1er Janvier 2012 Sainte Marie Mère de Dieu

Le huitième jour l’enfant est circoncis et reçoit son nom, selon le rituel de la loi juive. Avant de nous libérer de la loi, il est né sous la loi, comme le souligne l’épître aux Galates dans le passage que nous venons d’en entendre. Il y a quelque chose d’important dans cette prise d’humanité qui est d’abord une soumission à la loi juive. Jésus est pleinement inscrit dans la particularité de la tradition religieuse juive. Luc va cependant élargir l’inscription humaine de Jésus dans l’universel : contrairement à Matthieu, il fait remonter son ascendance, non pas seulement à Abraham, mais à Adam. Jésus fait partie de l’humanité primitive, ancienne. C’est sans doute dans l’Epître aux Hébreux que cette solidarité humaine de Jésus est le mieux exprimée (Hé 2, 9-17) : il ne rougit pas d’appeler ses frères ceux qu’il vient sauver, « ce n’est pas à des anges qu’il vient en aide, mais c’est à la descendance d’Abraham » et c’est en souffrant « lui-même l’épreuve qu’il peut porter secours à ceux qui sont éprouvés ».

 

Mais c’est aussi le génie de Luc de montrer que Jésus vient d’ailleurs, encore une fois à la différence de Matthieu, l’ange, messager céleste n’intervient pas en songe, comme pour Joseph, mais directement, comme c’est les cas pour Marie, Zacharie et les bergers.

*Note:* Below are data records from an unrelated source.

(** * The S3 export sink of the query engine (sink/s3sink.go)

    A shallow embedding of the two sinks behind [SELECT ... INTO "s3://..."]:
    the CSV sink, the Parquet sink, their constructor and the destination
    parser, followed by the properties of the export contract.

    Go strings are byte strings; they are modelled by [string], one [ascii]
    per byte.  A Go [error] is a value carrying its message, and a nil error
    is [None].  A run-time panic ends a call without a result, so every
    function that can panic returns an [outcome]. *)

From Stdlib Require Import ZArith NArith Ascii String Lia.
From stdpp Require Import base option list strings gmap.

(** ** Errors and panics *)

Inductive error : Type :=
| Errorf (msg : string).

Definition Error (e : error) : string :=
match e with Errorf msg => msg end.

Inductive panic : Type :=
| IndexOutOfRange (index len : Z)
| NilDereference
| TypeAssertion.

Inductive outcome (A : Type) : Type :=
| Returns (a : A)
| Panics (p : panic).

Arguments Returns {A} a.
Arguments Panics {A} p.

Definition obind {A B : Type} (m : outcome A) (f : A -> outcome B) : outcome B :=
match m with
| Returns a => f a
| Panics p => Panics p
end.

Notation "'try' x ':=' m 'in' k" := (obind m (fun x => k))
  (at level 10, x pattern, m at level 100, k at level 200).

(** ** Slices

    [index l i] is Go's [l[i]]: it panics outside [0 <= i < len(l)];
    [assign l i x] is [l[i] = x] under the same check; [make n] is
    [make([]string, n)]. *)

Definition index {A : Type} (l : list A) (i : Z) : outcome A :=
match l !! Z.to_nat i with
| Some a => if (i <? 0)%Z then Panics (IndexOutOfRange i (Z.of_nat (length l))) else Returns a
| None => Panics (IndexOutOfRange i (Z.of_nat (length l)))
end.

Definition assign {A : Type} (l : list A) (i : Z) (x : A) : outcome (list A) :=
if ((i <? 0) || (Z.of_nat (length l) <=? i))%Z
then Panics (IndexOutOfRange i (Z.of_nat (length l)))
else Returns (<[Z.to_nat i := x]> l).

Definition make (n : nat) : list string := replicate n "".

Quoiqu’il en soi, le nom de Jésus est donné d’en haut, ce nom célébré par la tradition chrétienne, car il signifie que Dieu sauve son peuple de ses péchés.

 

L’Ecriture nous dit ainsi quelque chose d’essentiel, le rapprochement de deux bords, celui de Dieu et celui de l’homme, si distants l’un de l’autre qu’ils ne semblent pas pouvoir se rejoindre. Pourtant ils se sont rejoints en une personne, Jésus. Le concile de Nicée, scellera cette réalité inconcevable qui concerne Marie, Mère de Dieu, que nous fêtons aujourd’hui ; Jésus n’est pas séparé en deux parties, il est un, et Marie n’est pas que la mère de l’une de ces parties, à savoir l’humaine. Sans doute n’a-t-on jamais fini de réaliser cette solidarité entre Dieu et l’homme qui les conjoint de manière inséparable et qui constitue l’être de Jésus.

 

Les bergers repartent dans la nuit, tous joyeux d’avoir pu constater la réalité de ce qui leur avait été annoncé. Leur vie n’a certainement pas beaucoup changé ensuite, ils sont retournés à leurs moutons ; leur témoignage inattendu a relancé Marie dans sa méditation : c’est bien cela le temps de Noël qui est aussi celui de notre vie dans la foi. La lumière est venue dans les ténèbres, si discrètement, qu’elle reste encore cachée, sans faire de bruit, sans rien faire bouger. Là se manifeste la pauvreté de Dieu quand il assume l’humanité. Mais la lumière ne s’éteint pas dans les cœurs où elle s’est allumée. Ils sont comme les veilleurs dans la nuit de ce monde.